Source material:
========================================================================

(* ===== verification/Components.v ===== *)
(** Images and their connected components: class [Image]
    (denoise/image.hpp), the sliding windows, the decision trees and the two
    passes of [connectedComponents] (denoise/image_processing.hpp). *)

From S2P Require Import Prelude LabelTrees.
#[local] Open Scope denoise_scope.

(** ** Images

    An image is a view of a memory, given apart; a pointer is an index in it. *)

Record Image := mkImage { rows_ : Z; columns_ : Z; data_start_ : Z; step_ : Z }.

Definition row (im : Image) (r : Z) : Z := data_start_ im + r * step_ im.

Definition image_empty (im : Image) : bool := (rows_ im =? 0) || (columns_ im =? 0).

(** [fn] receives the pointer to each pixel. *)
Definition forEach {S} (im : Image) (fn : Z -> S -> option S) (s : S) : option S :=
  for_range 0 (rows_ im) (fun r => for_range (row im r) (row im r + columns_ im) fn) s.

(** [converter] receives the two pointers, in the source and in the target. *)
Definition convert {S} (im target : Image) (converter : Z -> Z -> S -> option S) (s : S) : option (attempt S) :=
  if negb (rows_ im =? rows_ target) || negb (columns_ im =? columns_ target) then Some LogicError
  else
    s ← for_range 0 (rows_ im) (fun r =>
          for_range 0 (columns_ im) (fun c => converter (row im r + c) (row target r + c))) s;
    Some (Done s).

(** ** Sliding windows *)

(** [ReplaceToZero]; the row above is [None] when its pointer is NULL. *)
Record Border := mkBorder { up_row_start_ : option Z; down_row_start_ : Z; border_columns_ : Z }.

(** The border is [None] for [DoNothing]. *)
Record Window := mkWindow { up_row_ : Z; down_row_ : Z; border_ : option Border }.

Definition replaceOutOfBounds (mem : list Z) (v begin columns : Z) : option Z :=
  if (v <? begin) || (begin + columns <=? v) then Some 0 else aget mem v.

Definition border_up (mem : list Z) (w : Window) (v : Z) : option Z :=
  match border_ w with
  | None => aget mem v
  | Some b =>
      match up_row_start_ b with
      | None => Some 0
      | Some start => replaceOutOfBounds mem v start (border_columns_ b)
      end
  end.

Definition border_down (mem : list Z) (w : Window) (v : Z) : option Z :=
  match border_ w with
  | None => aget mem v
  | Some b => replaceOutOfBounds mem v (down_row_start_ b) (border_columns_ b)
  end.

Definition win_a (mem : list Z) (w : Window) : option Z := border_up mem w (up_row_ w - 1).
Definition win_b (mem : list Z) (w : Window) : option Z := border_up mem w (up_row_ w).
Definition win_c (mem : list Z) (w : Window) : option Z := border_up mem w (up_row_ w + 1).
Definition win_d (mem : list Z) (w : Window) : option Z := border_down mem w (down_row_ w - 1).
Definition win_e (mem : list Z) (w : Window) : option Z := aget mem (down_row_ w).

(** [k] times [next]. *)
Definition shift (w : Window) (k : Z) : Window := mkWindow (up_row_ w + k) (down_row_ w + k) (border_ w).

Definition makeSafeWindow (up_row : option Z) (down_row columns offset : Z) : Window :=
  mkWindow (default 0 up_row + offset) (down_row + offset) (Some (mkBorder up_row down_row columns)).

Definition makeUnsafeWindow (up_row down_row : Z) : Window := mkWindow up_row down_row None.

(** ** The first pass *)

Section scan.
Context (label_max : Z) (is_bg : Z -> bool).

(** A decision: the label of the current pixel and the trees. *)
Definition decision : Type := option (attempt (Z * EquivalenceLabelTrees)).

Definition take_label (v : option Z) (t : EquivalenceLabelTrees) : decision := l ← v; Some (Done (l, t)).

Definition join_labels (v w : option Z) (t : EquivalenceLabelTrees) : decision :=
  i ← v; j ← w; r ← unionTrees t i j; Some (Done r).

(** Branches on whether a pixel is an obstacle. *)
Definition if_obstacle (v : option Z) (yes no : decision) : decision :=
  p ← v; if negb (is_bg p) then yes else no.

(** [ProcessPixel<Way8>::pass], up to the store of the label. *)
Definition decide8 (im : list Z) (image : Window) (lm : list Z) (lbl : Window) (t : EquivalenceLabelTrees) : decision :=
  if_obstacle (win_e im image)
    (b ← win_b lm lbl;
     if negb (b =? 0) then Some (Done (b, t))
     else
       if_obstacle (win_c im image)
         (if_obstacle (win_a im image)
            (join_labels (win_c lm lbl) (win_a lm lbl) t)
            (if_obstacle (win_d im image)
               (join_labels (win_c lm lbl) (win_d lm lbl) t)
               (take_label (win_c lm lbl) t)))
         (if_obstacle (win_a im image)
            (take_label (win_a lm lbl) t)
            (if_obstacle (win_d im image)
               (take_label (win_d lm lbl) t)
               (Some (makeLabel label_max t)))))
    (Some (Done (0, t))).

(** [ProcessPixel<Way4>::pass]. *)
Definition decide4 (im : list Z) (image : Window) (lm : list Z) (lbl : Window) (t : EquivalenceLabelTrees) : decision :=
  if_obstacle (win_e im image)
    (if_obstacle (win_b im image)
       (if_obstacle (win_d im image)
          (join_labels (win_d lm lbl) (win_b lm lbl) t)
          (take_label (win_b lm lbl) t))
       (if_obstacle (win_d im image)
          (take_label (win_d lm lbl) t)
          (Some (makeLabel label_max t))))
    (Some (Done (0, t))).

(** The labels written so far, and the trees. *)
Definition scan_state : Type := list Z * EquivalenceLabelTrees.

Definition pass (connectivity : ConnectivityType) (im : list Z) (image lbl : Window) (s : scan_state) :
    option (attempt scan_state) :=
  r ⇐ match connectivity with
      | Way4 => decide4 im image (fst s) lbl (snd s)
      | Way8 => decide8 im image (fst s) lbl (snd s)
      end;
  lm ← aset (fst s) (down_row_ lbl) (fst r);
  Some (Done (lm, snd r)).

(** [for (i = lo; i < hi; ++i)] with a body that may throw. *)
Fixpoint try_up {S} (n : nat) (i : Z) (body : Z -> S -> option (attempt S)) (s : S) : option (attempt S) :=
  match n with
  | O => Some (Done s)
  | S n => s ⇐ body i s; try_up n (i + 1) body s
  end.

Definition try_range {S} (lo hi : Z) (body : Z -> S -> option (attempt S)) (s : S) : option (attempt S) :=
  try_up (Z.to_nat (hi - lo)) lo body s.

Definition scan_first_row (connectivity : ConnectivityType) (im : list Z) (image labels : Image) (s : scan_state) :
    option (attempt scan_state) :=
  let img := makeSafeWindow None (row image 0) (columns_ image) 0 in
  let lbl := makeSafeWindow None (row labels 0) (columns_ image) 0 in
  try_range 0 (columns_ image) (fun c => pass connectivity im (shift img c) (shift lbl c)) s.

(** The row below [r]. *)
Definition scan_row (connectivity : ConnectivityType) (im : list Z) (image labels : Image) (r : Z) (s : scan_state) :
    option (attempt scan_state) :=
  let label_mask := makeUnsafeWindow (row labels r) (row labels (r + 1)) in
  let up := row image r in
  let current := row image (r + 1) in
  let columns := columns_ image in
  s ⇐ pass connectivity im (makeSafeWindow (Some up) current columns 0) label_mask s;
  s ⇐ try_range 1 (columns - 1) (fun c =>
        pass connectivity im (shift (makeUnsafeWindow up current) c) (shift label_mask c)) s;
  if 1 <? columns then
    pass connectivity im (makeSafeWindow (Some up) current columns (columns - 1))
      (makeSafeWindow (Some (row labels r)) (row labels (r + 1)) columns (columns - 1)) s
  else Some (Done s).

(** The scanning phase. *)
Definition scan (connectivity : ConnectivityType) (im : list Z) (image labels : Image) (s : scan_state) :
    option (attempt scan_state) :=
  s ⇐ scan_first_row connectivity im image labels s;
  try_range 0 (rows_ image - 1) (scan_row connectivity im image labels) s.

(** ** The second pass *)

(** What the implementation gives for an element at or past the size of a
    vector that held the list: the language leaves it undefined. *)
Context (past_end : list Z -> Z -> option Z).

Definition vector_at (held : list Z) (size i : Z) : option Z :=
  if (0 <=? i) && (i <? size) then aget held i else past_end held i.

Definition connectedComponentsImpl (connectivity : ConnectivityType) (im : list Z) (image labels : Image) (s : scan_state) :
    option (attempt (list Z * Z)) :=
  s ⇐ scan connectivity im image labels s;
  labels_map ← getLabels label_max (snd s);
  lm ← forEach labels (fun p lm =>
         l ← aget lm p;
         v ← vector_at (fst labels_map) (snd labels_map) l;
         aset lm p v) (fst s);
  Some (Done (lm, label label_max (snd labels_map))).

(** The labels in a memory of their own, whose bytes were anything. *)
Definition connectedComponents (junk : Z -> Z) (connectivity : ConnectivityType) (im : list Z) (image : Image) :
    option (attempt (list Z * Image * Z)) :=
  let pixels := u64 (rows_ image * columns_ image) in
  if pixels =? 0 then Some (Done ([], mkImage 0 0 0 0, 0))
  else
    let labels := mkImage (rows_ image) (columns_ image) 0 (columns_ image) in
    r ⇐ connectedComponentsImpl connectivity im image labels
          (junk <$> seqZ 0 pixels, trees_reset label_max (rows_ image) (columns_ image) connectivity);
    Some (Done (fst r, labels, snd r)).
End scan.

(** Reading a shrunk vector past its size is undefined in the language. *)
Definition undefined_past (held : list Z) (i : Z) : option Z := None.

Lemma refines_try_bind {A B} (x y : option (attempt A)) (f g : A -> option (attempt B)) : refines x y -> (forall a, refines (f a) (g a)) -> refines (try_bind x f) (try_bind y g).
Proof. intros Hxy Hfg r. destruct x as [a|]; [|done]. rewrite (Hxy a eq_refl). destruct a as [a| |]; [apply Hfg|done..]. Qed.

(** More elements defined past the end: the labelling is defined more often,
    and where it was, it is the same. *)
Lemma connectedComponents_refines label_max is_bg pe pe' junk connectivity im image : (forall held i, refines (pe held i) (pe' held i)) ->
  refines (connectedComponents label_max is_bg pe junk connectivity im image) (connectedComponents label_max is_bg pe' junk connectivity im image).
Proof.
  intros Hpe. unfold connectedComponents. destruct (_ =? 0); [apply refines_refl|]. apply refines_try_bind; [|intros a; apply refines_refl]. unfold connectedComponentsImpl.
  apply refines_try_bind; [apply refines_refl|]. intros s. apply refines_bind; [apply refines_refl|]. intros T. apply refines_bind; [|intros lm; apply refines_refl].
  unfold forEach. apply refines_for_range. intros r lm. apply refines_for_range. intros p lm'. apply refines_bind; [apply refines_refl|]. intros l. apply refines_bind; [|intros v; apply refines_refl].
  unfold vector_at. destruct (_ && _); [apply refines_refl|apply Hpe].
Qed.

Lemma try_range_ends {S} (over : Prop) (P : Z -> S -> Prop) lo hi body s :
  lo <= hi -> P lo s -> (forall i s, lo <= i < hi -> P i s -> ends over (P (i + 1)) (body i s)) ->
  ends over (P hi) (try_range lo hi body s).
Proof.
  intros Hle H0 Hb. unfold try_range. replace hi with (lo + Z.of_nat (Z.to_nat (hi - lo))) at 1 by lia.
  assert (Hb' : forall i s, lo <= i < lo + Z.of_nat (Z.to_nat (hi - lo)) -> P i s -> ends over (P (i + 1)) (body i s)) by (intros; apply Hb; [lia|done]).
  clear Hb Hle. revert Hb'. generalize (Z.to_nat (hi - lo)). intros n. clear hi. revert lo s H0. induction n as [|n IH]; intros lo s H0 Hb; cbn [try_up].
  - change (P (lo + 0) s). by rewrite Z.add_0_r.
  - eapply ends_bind; [apply Hb; [lia|exact H0]|]. intros s' Hs. replace (lo + Z.of_nat (Datatypes.S n)) with (lo + 1 + Z.of_nat n) by lia.
    apply IH; [done|]. intros i s1 Hi. apply Hb. lia.
Qed.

========================================================================

Work instruction:
From the records above, retype only the lines starting at the line that contains "let img := makeSafeWindow" and ending at the line that contains "s ⇐ try_range 1 (columns - 1) (fun c =>", both included.

Answer for the task:
  let img := makeSafeWindow None (row image 0) (columns_ image) 0 in
  let lbl := makeSafeWindow None (row labels 0) (columns_ image) 0 in
  try_range 0 (columns_ image) (fun c => pass connectivity im (shift img c) (shift lbl c)) s.

(** The row below [r]. *)
Definition scan_row (connectivity : ConnectivityType) (im : list Z) (image labels : Image) (r : Z) (s : scan_state) :
    option (attempt scan_state) :=
  let label_mask := makeUnsafeWindow (row labels r) (row labels (r + 1)) in
  let up := row image r in
  let current := row image (r + 1) in
  let columns := columns_ image in
  s ⇐ pass connectivity im (makeSafeWindow (Some up) current columns 0) label_mask s;
  s ⇐ try_range 1 (columns - 1) (fun c =>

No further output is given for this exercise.